BY INITIALING IN THE SPACE BELOW YOU ARE GIVING UP YOUR JUDICIAL RIGHTS TO
DISCOVERY AND APPEAL, UNLESS THOSE RIGHTS ARE SPECIFICALLY INCLUDED IN THE
"ARBITRATION OF DISPUTES" SECTION OF YOUR SUBSCRIPTION AGREEMENT. IF YOU REFUSE
TO SUBMIT TO ARBITRATION AFTER AGREEING TO THIS PROVISION, YOU MAY BE COMPELLED
TO ARBITRATE UNDER THE AUTHORITY OF THE LAWS OF THE STATE OF CALIFORNIA. YOU
AGREE THAT YOUR AGREEMENT TO THIS ARBITRATION SECTION IS VOLUNTARY.
WE HAVE READ AND UNDERSTAND THE FOREGOING AND AGREE TO SUBMIT DISPUTES
ARISING OUT OF THE MATTERS INCLUDED IN THE "ARBITRATION OF DISPUTES" SECTION OF
YOUR SUBSCRIPTION AGREEMENT TO NEUTRAL ARBITRATION.
INITIALS RP
COMPANY'S INITIALS JH
(d) Notices. All notices and other communications required or
permitted under this Agreement shall be in writing which are addressed as
provided in this Section 5(d) if delivered personally against proper receipt or
by confirmed facsimile transmission shall be effective upon delivery and (ii) if
delivered (A) by certified or registered mail with postage prepaid shall be
effective five (5) Business Days or (B) by Federal Express or similar courier
service with courier fees paid by the sender, shall be effective two (2)
Business Days following the date when mailed or couriered, as the case may be.
Any party hereto may from time to time change its address for the purpose of
notices to such party by a similar notice specifying a new address, but no such
change shall be deemed to have been given until it is actually received by the
party sought to be charged with its contents. Initially, all notices shall be
sent to the parties hereto as follows:
if to the Company:
AVENUE GROUP, INC.
00000 Xxxxxxx Xxxxxxxxx
Xxxxx 000
Xxxxxxx Xxxx, XX. 91403
Attention: Xxxxxxxx Xxxxxx
Telephone: (000) 000-0000
Facsimile: (000) 000-0000
with a copy to (not constituting notice):
Xxxxx X. Xxxxxx, Esq.
Jeffer, Mangels, Xxxxxx & Marmaro LLP
1900 Ave. of the Stars, 0xx Xxxxx
Xxx Xxxxxxx, XX 00000
Telephone: (000) 000-0000
Facsimile: (000) 000-0000
if to the Shareholders at the addresses or facsimile numbers set forth beneath
their respective names on the signature page hereof.

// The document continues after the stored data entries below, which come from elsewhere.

Lemma viewRoute_fst (st : State) :
  fst (viewRoute st) =
  Normal
    match currentUserLat (appState st), currentUserLng (appState st) with
    | Some la, Some lo =>
        if JsNum.truthy la && JsNum.truthy lo then Navigate la lo
        else if geolocation (browser st) then RequestPosition else NoRoute
    | _, _ => if geolocation (browser st) then RequestPosition else NoRoute
    end.
Proof.
  unfold viewRoute, bind, gets.
  destruct (currentUserLat (appState st)) as [la|],
           (currentUserLng (appState st)) as [lo|];
    try destruct (JsNum.truthy la && JsNum.truthy lo);
    destruct (geolocation (browser st)); reflexivity.
Qed.

(** [viewRoute] goes straight to the evacuation page exactly when both
    stored coordinates are truthy, and then for exactly those coordinates
    and without touching the state; when it does not, it asks the
    geolocation service and leaves the state as it is, or, without
    geolocation, alerts that it is not supported and does nothing else.
    It never throws. *)
Theorem viewRoute_navigates_iff (st : State) (la lo : float) :
  (fst (viewRoute st) = Normal (Navigate la lo) <->
   currentUserLat (appState st) = Some la /\
   currentUserLng (appState st) = Some lo /\
   JsNum.truthy la && JsNum.truthy lo = true) /\
  (fst (viewRoute st) = Normal (Navigate la lo) -> snd (viewRoute st) = st) /\
  ((forall la' lo', fst (viewRoute st) <> Normal (Navigate la' lo')) ->
   viewRoute st =
     if geolocation (browser st) then (Normal RequestPosition, st)
     else (Normal NoRoute,
           alerted "Geolocation is not supported by this browser." st)) /\
  (exists a, fst (viewRoute st) = Normal a) /\
  appState (snd (viewRoute st)) = appState st /\
  timers (browser (snd (viewRoute st))) = timers (browser st) /\
  geoRequests (browser (snd (viewRoute st))) = geoRequests (browser st).
Proof.
  split; [|split; [|split; [|split]]].
  - rewrite viewRoute_fst. split.
    + intros H.
      destruct (currentUserLat (appState st)) as [la'|];
        [|destruct (geolocation (browser st)); discriminate H].
      destruct (currentUserLng (appState st)) as [lo'|];
        [|destruct (geolocation (browser st)); discriminate H].
      destruct (JsNum.truthy la' && JsNum.truthy lo') eqn:E;
        [|destruct (geolocation (browser st)); discriminate H].
      injection H as -> ->. now repeat split.
    + intros (-> & -> & ->). reflexivity.
  - unfold viewRoute, bind, gets.
    destruct (currentUserLat (appState st)) as [la'|],
             (currentUserLng (appState st)) as [lo'|];
      try destruct (JsNum.truthy la' && JsNum.truthy lo');
      destruct (geolocation (browser st)); cbn; intros H;
      try reflexivity; discriminate H.
  - unfold viewRoute, bind, gets.
    destruct (currentUserLat (appState st)) as [la'|],
             (currentUserLng (appState st)) as [lo'|];
      try destruct (JsNum.truthy la' && JsNum.truthy lo');
      destruct (geolocation (browser st)); cbn; intros H;
      try reflexivity; now destruct (H la' lo').
  - rewrite viewRoute_fst. eauto.
  - destruct (viewRoute_state st) as [-> | ->]; repeat split.
Qed.

Lemma viewRoute_navigates_iff_witness :
  let st := zeroLatitudeState in
  location st = (Some 0, Some 121.01, Some 12) /\
  viewRoute st = (Normal RequestPosition, st).
Proof.
  split; [vm_compute; reflexivity|].
  apply (proj1 (proj2 (proj2 (viewRoute_navigates_iff zeroLatitudeState 0 0)))).
  intros la' lo' H. vm_compute in H. discriminate H.
Defined.

(** When [viewRoute] navigates, it is to the coordinates a report
    submitted in the same state carries. *)
Theorem viewRoute_agrees_with_report
    (now : Z) (time : string) (st : State) (la lo : float) :
  fst (viewRoute st) = Normal (Navigate la lo) ->
  String.eqb (selectedSeverityLevel st) "" = false ->
  exists r,
    store (snd (submitReport now time st)) = store st ++ [r] /\
    Report.lat r = la /\ Report.lng r = lo.
Proof.
  intros Hv Hs. rewrite (submitReport_accepted now time st Hs).
  eexists. split; [reflexivity|]. cbn [Report.lat Report.lng].
  rewrite viewRoute_fst in Hv.
  destruct (currentUserLat (appState st)) as [la'|];
    [|destruct (geolocation (browser st)); discriminate Hv].
  destruct (currentUserLng (appState st)) as [lo'|];
    [|destruct (geolocation (browser st)); discriminate Hv].
  destruct (JsNum.truthy la' && JsNum.truthy lo') eqn:E;
    [|destruct (geolocation (browser st)); discriminate Hv].
  injection Hv as -> ->. apply andb_prop in E as [E1 E2].
  now rewrite !orElse_truthy.
Qed.

Lemma viewRoute_agrees_with_report_witness :
  let st := step smallAngle manualPickState ConfirmManualLocation in
  exists r,
    store (snd (submitReport 1700000000000 "10:00" st)) = store st ++ [r] /\
    Report.lat r = 14.70 /\ Report.lng r = 121.10.
Proof.
  apply (viewRoute_agrees_with_report 1700000000000 "10:00"
           (step smallAngle manualPickState ConfirmManualLocation)
           14.70 121.10).
  - vm_compute. reflexivity.
  - vm_compute. reflexivity.
Defined.

(** ** Dispatching from the feed *)

Lemma findReport_of_In (r : Report.t) (rs : list Report.t) :
  In r rs -> exists r', findReport (Report.id r) rs = Some r'.
Proof.
  unfold findReport. induction rs as [|x rs IH]; [intros []|].
  cbn. destruct (Report.id x =? Report.id r)%Z eqn:E; [eauto|].
  intros [->|H]; [now rewrite Z.eqb_refl in E | auto].
Qed.

(** Every DISPATCH TEAM button the feed shows works: in any run from the
    initial state, clicking one finds a report under its id, and after the
    click the report a lookup by that id returns is DISPATCHED. *)
Theorem dispatch_button_dispatches (M : MathHost) (evs : list Event) (id : Z) :
  let st := run M evs initialState in
  hasDispatchButton id (adminFeed (browser st)) = true ->
  (exists r, findReport id (store st) = Some r) /\
  dispatched id (step M st (ClickDispatch id)) = true.
Proof.
  cbn zeta. intros Hb.
  assert (Hf : exists r, findReport id (store (run M evs initialState)) = Some r).
  { unfold hasDispatchButton in Hb. apply existsb_exists in Hb as (c & Hc & Hid).
    pose proof (run_feed_current M evs) as H. rewrite Forall_forall in H.
    destruct (actionButton c) as [i| |] eqn:Ha; try discriminate.
    apply Z.eqb_eq in Hid. subst i.
    destruct (dispatch_button_report _ c id (H c Hc) Ha) as (Hin & <- & _).
    now apply findReport_of_In. }
  split; [exact Hf|]. destruct Hf as [r Hf].
  unfold step, handle, bind, gets. rewrite Hb.
  unfold dispatched, statusOf. cbn [snd].
  rewrite (updateStatus_store M id "DISPATCHED" _ r Hf).
  rewrite findReport_writeStatus_same. unfold store in Hf. now rewrite Hf.
Qed.

Lemma dispatch_button_dispatches_witness :
  let st := pendingStore in
  (exists r, findReport 1700000000000 (store st) = Some r) /\
  dispatched 1700000000000 (step smallAngle st (ClickDispatch 1700000000000)) = true.
Proof.
  apply (dispatch_button_dispatches smallAngle
           [SelectSeverity "high"; SubmitReport 1700000000000 "10:00"; ToggleRole]
           1700000000000).
  vm_compute. reflexivity.
Defined.

(** ** Stored locations *)

Lemma writeStatus_locationTruthy (id : Z) (s : string) (rs : list Report.t) :
  Forall (fun r => locationTruthy r = true) rs ->
  Forall (fun r => locationTruthy r = true) (writeStatus id s rs).
Proof.
  induction 1 as [|r rs Hr Hrs IH]; [constructor|].
  cbn. destruct (Report.id r =? id)%Z; constructor; trivial.
Qed.

(** No stored report ever has a latitude, longitude or accuracy that is 0
    or NaN: whatever the geolocation service or the picker delivered,
    [submitReport] puts the default in its place.  In particular the
    accuracy 0 of a manual selection never reaches the store. *)
Theorem stored_locations_are_truthy (M : MathHost) (evs : list Event) :
  Forall (fun r => locationTruthy r = true) (store (run M evs initialState)).
Proof.
  assert (G : forall st,
             Forall (fun r => locationTruthy r = true) (store st) ->
             Forall (fun r => locationTruthy r = true) (store (run M evs st))).
  { unfold run. induction evs as [|ev evs IH]; intros st Hst; [exact Hst|].
    cbn [fold_left]. apply IH.
    destruct (step_change M st ev)
      as [Hs _ _ _ | r _ Hr Hs _ _ _ | Hs _ _ _ | id Hs _ _ _ | n _ Hs _ _ _
         | n rid _ Hs _ _ _ _ | n rid _ Hs _ _ _ _]; rewrite Hs; trivial.
    - apply Forall_app. split; [exact Hst | now constructor].
    - now apply writeStatus_locationTruthy. }
  apply G. constructor.
Qed.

(e) Headings. The table of contents of this Agreement and the
underlined headings contained in this Agreement are for convenience of reference
only, shall not be deemed to be a part of this Agreement and shall not be
referred to in connection with the construction or interpretation of this
Agreement.
(f) Assignment. No Shareholder may assign any of its rights or
delegate any of its obligations under this Agreement to any other person without
the prior written consent of the Company. The Company may assign the Company's
rights and obligations hereunder to an Affiliate or pursuant to the acquisition
of all or substantially all of the voting securities or assets of the Company by
means of a merger, stock purchase or other similar transaction.
(g) Third Party Beneficiaries. Nothing in this Agreement is
intended to provide any rights or remedies to any person (including any employee
or creditor of any Shareholder) other than the parties hereto.
(h) Severability. In the event that any provision of this
Agreement, or the application of such provision to any Person or set of
circumstances, shall be determined to be invalid, unlawful, void or
unenforceable to any extent, the remainder of this Agreement, and the
application of such provision to Persons or circumstances other than those as to
which it is determined to be invalid, unlawful, void or unenforceable, shall not
be affected and shall continue to be valid and enforceable to the fullest extent
permitted by law.
(i) Integration, Entire Agreement. Except as expressly noted
in Section 5(c) above, this Agreement sets forth the entire understanding of the
Parties hereto and supersedes all other agreements and understandings between
any of the parties relating to the subject matter hereof and thereof.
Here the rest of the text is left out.